If you haven’t yet learned to spot narcissistic personality traits, cult indoctrination techniques, or cons & scams, doing so may help someone you care about.
§The Copilot Delusion
This isn’t about tools or productivity or acceleration. It’s about the illusion of progress. Because if that programmer-if that thing, that CREATURE- walked into your stand-up in human form, typing half-correct garbage into your codebase while ignoring your architecture and disappearing during cleanup, you’d fire them before they could say “no blockers”.

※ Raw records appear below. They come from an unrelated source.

(* ===== verification/SavePeerSim.v ===== *)
(** * A simulation of the exchange of saves

    Two devices with the codecs of [SaveSim]: one runs [SavePeer], the other answers
    from its own store with the handlers of [Peers]. *)

From S2P Require Import Prelude Text Decimal Programs Files PlayLog Saves History SaveStore SaveSim Peers SavePeer.

Notation me := SaveSim.owner.

#[export] Instance sim_urls : Urls := {|
  url_parse := fun s => Some (MkUrl "http" (Some "peer") EmptyString None None None "/" (Some 39217) s);
|}.

Definition peer_address : string := "http://192.168.1.2:39217".

Definition device_of_b : PeerSnapshot := MkPeerSnapshot device_b me true (Some [peer_address]) None.

Definition new_world (st : storage) : world := MkWorld st ∅ ∅ ∅ [] [] [].

(** ** The other device *)

Definition record_f : SnapshotRecord := snapshot [name_of record_a] device_a "slot 2" "second".
Definition record_g : SnapshotRecord := snapshot [name_of record_a] device_b "slot 3" "third".

Definition all_contents : list string := ["slot 1"; "slot 2"; "slot 3"; "first"; "second"; "third"].

Definition here : storage := store_of [record_a; record_f] ["slot 1"; "slot 2"; "first"; "second"].
Definition there : storage := store_of [record_a; record_g] ["slot 1"; "slot 3"; "first"; "third"].

(** A run with a reply for every operation. *)
Fixpoint play {A} (usual : forall op, option (Choice op)) (p : prog Op Reply A) (w : world) : option (world * A) :=
  match p with
  | Ret a => Some (w, a)
  | Do op k =>
      match usual op with
      | Some c => let x := effect op c w in play usual (k x.2) x.1
      | None => None
      end
  end.

Lemma play_ends {A} usual (p : prog Op Reply A) w w' a : play usual p w = Some (w', a) -> Programs.ends effect p w w' a.
Proof.
  revert w. induction p as [b|op k IH]; intros w; cbn [play]; [by intros [= -> ->]|]. destruct (usual op) as [c|]; [|done].
  intros Hp. exists c. by apply IH.
Qed.

Definition alone {op} (a : Answer op) : option (Choice op) := Some ([], a).

(** The handlers of the other device need nothing from outside but its identity. *)
Definition own_reply (op : Op) : option (Choice op) :=
  match op return option (Choice op) with
  | Identity => alone (op:=Identity) (Some me)
  | Records person game => alone (op:=Records person game) tt
  | RecordOf person game i => alone (op:=RecordOf person game i) tt
  | Complete person game i => alone (op:=Complete person game i) tt
  | Heads person => alone (op:=Heads person) tt
  | ObjectOf person h => alone (op:=ObjectOf person h) tt
  | _ => None
  end.

Definition handled {A} (p : prog Op Reply (result PeerSaveError A)) : option A :=
  match play own_reply p (new_world there) with Some (_, Ok a) => Some a | _ => None end.

Definition asker : AuthorizationContext := OwnerDevice me device_a.

(** It keeps what it has; a record that is pushed is not taken. *)
Definition serve (request : RpcRequest) : RpcResponse :=
  match request with
  | SaveHeadsRequest => SaveHeadsResponse (handled (answer_heads asker))
  | SaveRecordsRequest game ids _ => SaveRecordsResponse (handled (answer_records 0 asker game ids None))
  | _ => OtherResponse
  end.

Definition serve_object (h : string) : Posting :=
  match handled (answer_object asker h) with
  | Some content =>
      let '(st, range, len, (parts, f)) := object_reply [] content [1; 100; 100] in
      Responded (MkResponse st range len ((fun part => MkPiece part 0 0 None) <$> parts) f)
  | None => Responded (MkResponse 404 None None [] Finished)
  end.

(** What this device meets. *)
Definition usual (op : Op) : option (Choice op) :=
  match op return option (Choice op) with
  | Identity => alone (op:=Identity) (Some me)
  | Directory => alone (op:=Directory) (Some [device_of_b])
  | NearbyIp device => alone (op:=NearbyIp device) None
  | BeginWork device contact => alone (op:=BeginWork device contact) true
  | SetPeerState device ready => alone (op:=SetPeerState device ready) tt
  | SelectOrigin timed l => alone (op:=SelectOrigin timed l) (Chose 0)
  | Encode device request => alone (op:=Encode device request) true
  | Post device origin (SaveObjectRequest h) range => alone (op:=Post device origin (SaveObjectRequest h) range) (serve_object h)
  | Post device origin request range => alone (op:=Post device origin request range) (Responded (MkResponse 200 None None [] Finished))
  | Decode device request text => alone (op:=Decode device request text) (Some (serve request))
  | Now => alone (op:=Now) 0
  | PrivateRoot => alone (op:=PrivateRoot) (Ok (true, 448))
  | OpenTemporary => alone (op:=OpenTemporary) None
  | ResetTemporary => alone (op:=ResetTemporary) None
  | Heads person => alone (op:=Heads person) tt
  | Records person game => alone (op:=Records person game) tt
  | ConfirmedSnapshots person game device => alone (op:=ConfirmedSnapshots person game device) tt
  | Confirm person game i device => alone (op:=Confirm person game i device) no_fault
  | PutRecord person r => alone (op:=PutRecord person r) no_fault
  | ObjectOf person h => alone (op:=ObjectOf person h) tt
  | PutObject person h content => alone (op:=PutObject person h content) no_fault
  | ReadMark person device => alone (op:=ReadMark person device) tt
  | WriteMark person device mark => alone (op:=WriteMark person device mark) tt
  | ReadIncomplete person device => alone (op:=ReadIncomplete person device) tt
  | AddIncomplete person device i => alone (op:=AddIncomplete person device i) tt
  | Pending f => alone (op:=Pending f) tt
  | _ => None
  end.

Definition after (p : prog Op Reply (result PeerSaveError unit)) (w : world) : world :=
  match play usual p w with Some (w', _) => w' | None => w end.

Definition goes_well {A} (p : prog Op Reply (result PeerSaveError A)) (w : world) : bool :=
  match play usual p w with Some (_, Ok _) => true | _ => false end.

Lemma well_ends (p : prog Op Reply (result PeerSaveError unit)) w :
  goes_well p w = true -> Programs.ends effect p w (after p w) (Ok ()).
Proof.
  unfold goes_well, after. destruct (play usual p w) as [[w' [[]|e]]|] eqn:Hp; [|done..]. intros _. by eapply play_ends.
Qed.

(** ** An exchange *)

Definition begin : world := new_world here.
Definition replicated : world := after (synchronize 10 me device_b (Some game) Replicate) begin.

Lemma replicates : goes_well (synchronize 10 me device_b (Some game) Replicate) begin = true.
Proof. vm_compute. reflexivity. Qed.

Definition names_in (st : storage) : list string := ok_or_nil (on_ok (fun l => name_of <$> l) (read_records st me game)).

(** All three records are here, with the contents of the head that came; the one of this
    device was pushed. *)
Example replicated_all :
  (forallb (fun r => bool_decide (name_of r ∈ names_in (store replicated))) [record_a; record_f; record_g],
   complete_b (store replicated) record_g,
   existsb (fun x => match x.2 with SaveRecordsRequest _ ids (Some _) => bool_decide (ids = [name_of record_f]) | _ => false end) (posted replicated))
  = (true, true, true).
Proof. vm_compute. reflexivity. Qed.

Lemma here_readable : readable_b here = true.
Proof. vm_compute. reflexivity. Qed.

Lemma no_marks st : sound_marks me device_b (new_world st).
Proof. intros mark Hm. cbn [new_world marks] in Hm. by rewrite lookup_empty in Hm. Qed.

Lemma synchronize_exchanges_witness :
  sound_marks me device_b replicated /\
  exists remote more,
    answered replicated = more ++ (device_b, SaveHeadsRequest, SaveHeadsResponse (Some remote)) :: answered begin /\
    (forall g hs h, wanted (Some game) g = true -> head_sets remote !! g = Some hs -> h ∈ hs -> descends me g h replicated) /\
    ((Replicate = Contact /\ exists mark, marks begin !! (me, device_b) = Some mark /\ mark_remote mark = head_sets remote) \/
     forall g, wanted (Some game) g = true -> exists m, exchanged me device_b g (heads_of g remote) begin replicated m).
Proof.
  apply (synchronize_exchanges 10 me device_b (Some game) Replicate begin replicated).
  - apply readable_b_spec. exact here_readable.
  - apply no_marks.
  - intros Heq. discriminate Heq.
  - apply well_ends. exact replicates.
Defined.

(** ** The check before a launch *)

Definition checked : world := after (check_launch 10 me game device_b) begin.

Lemma checks : goes_well (check_launch 10 me game device_b) begin = true.
Proof. vm_compute. reflexivity. Qed.

Lemma check_hears fuel person game peer w w' :
  Programs.ends effect (check_launch fuel person game peer) w w' (Ok ()) ->
  exists remote more, answered w' = more ++ (peer, SaveHeadsRequest, SaveHeadsResponse (Some remote)) :: answered w.
Proof.
  intros (w1 & remote & Hreq & Hd)%ends_attempt. apply remote_heads_heard in Hreq. exists remote.
  assert (Ha : hears_after (answered w1) w1) by by exists [].
  apply (ends_stable _ _ _ _ _ (hears_after_stable _) Hd) in Ha as [more Hmore]. exists more. by rewrite Hmore, Hreq.
Qed.

Lemma nothing_pending : bool_decide (pending_head_records checked = ∅) = true.
Proof. vm_compute. reflexivity. Qed.

Lemma launch_check_truthful_witness :
  exists remote, forall h, h ∈ heads_of game remote -> vouched me device_b game h checked.
Proof.
  destruct (check_hears 10 me game device_b begin checked (well_ends _ _ checks)) as (remote & more & Hans). exists remote.
  apply (launch_check_truthful 10 me game device_b (InUseIdle device_b false) (Some (Ok ())) remote more begin checked).
  - apply readable_b_spec. exact here_readable.
  - apply well_ends. exact checks.
  - exact Hans.
  - cbn [check_result heads_without_records]. rewrite nothing_pending. reflexivity.
Defined.

(** ** Single steps *)

Definition push : prog Op Reply (result PeerSaveError SaveRecords) :=
  remote_records me device_b game [name_of record_f] (Some [record_f]) false.

Definition pushed_world : world := match play usual push begin with Some (w, _) => w | None => begin end.
Definition push_result : result PeerSaveError SaveRecords := match play usual push begin with Some (_, r) => r | None => Err Network end.

Lemma pushes : is_some (play usual push begin) = true.
Proof. vm_compute. reflexivity. Qed.

Lemma push_ends : Programs.ends effect push begin pushed_world push_result.
Proof.
  pose proof pushes as Hp. unfold pushed_world, push_result. destruct (play usual push begin) as [[w r]|] eqn:Hplay; [|discriminate Hp].
  by eapply play_ends.
Qed.

Lemma push_sent_once_witness :
  posted pushed_world = posted begin \/
  exists origin, posted pushed_world = (device_b, origin, SaveRecordsRequest game [name_of record_f] (Some [record_f])) :: posted begin.
Proof.
  apply (push_sent_once me device_b (SaveRecordsRequest game [name_of record_f] (Some [record_f])) false records_outcome begin pushed_world push_result).
  - reflexivity.
  - exact push_ends.
Defined.

Definition told : world := new_world (store_of [record_a; record_g] ["slot 1"; "first"]).
Definition wanted_file : SaveFile := object_of "slot 3" "game.srm".
Definition downloaded : world := after (download_object 10 me device_b wanted_file) told.

Lemma downloads : goes_well (download_object 10 me device_b wanted_file) told = true.
Proof. vm_compute. reflexivity. Qed.

Lemma download_stores_witness :
  exists content, verified_object (store downloaded) (sha256 wanted_file) = Ok content /\ str_len content = file_bytes wanted_file /\
    hash content = sha256 wanted_file.
Proof.
  apply (download_stores 10 me device_b wanted_file told downloaded). apply well_ends. exact downloads.
Defined.

Lemma transfer_resumes_witness :
  let '(st, range, len, (parts, f)) := object_reply (asked "slo") "slot 3" [2; 5; 1] in
  start_of (MkResponse st range len [] f) (str_len "slo") (str_len "slot 3") = Ok (if str_is_empty "slo" then FromStart else Continue) /\
  len = Some (str_len "slot 3" - str_len "slo") /\
  (f = Finished -> "slo" +:+ concat_text parts = "slot 3") /\
  (Forall (fun n => 0 < n) [2; 5; 1] -> str_len "t 3" <= Z.of_nat (length [2; 5; 1]) -> f = Finished).
Proof.
  apply (transfer_resumes "slot 3" "slo" "t 3" [2; 5; 1] []).
  - reflexivity.
  - discriminate.
  - vm_compute. discriminate.
Defined.

Lemma synchronize_ends_witness :
  settles 1 2 {["x"; "y"]} anything (synchronize 10 me device_b (Some game) Replicate).
Proof. apply (synchronize_ends 1 2 {["x"; "y"]} 10); [lia|vm_compute; lia]. Defined.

But slap Microsoft’s marketing label on it and plug it into the IDE of every developer in the org? Now that’s innovation. Science. Progress. Profit.
Or, as @jenifferplusplus put it:
In other words, a stopped clock is always wrong.
It doesn’t matter that it will coincidentally display the correct time twice per day. That coincidence doesn’t have any connection to a clock’s function as a tool. It’s not doing the thing you think clocks do. It’s not right about the time any more than a photo of a clock is.
But the epistemological crises have been building for a while now. This post gets into consequences:
The problem isn’t just laziness. It’s degradation. Engineers stop exploring. Stop improving. Stop caring. One more layer of abstraction. One more lazy fetch call inside a render loop.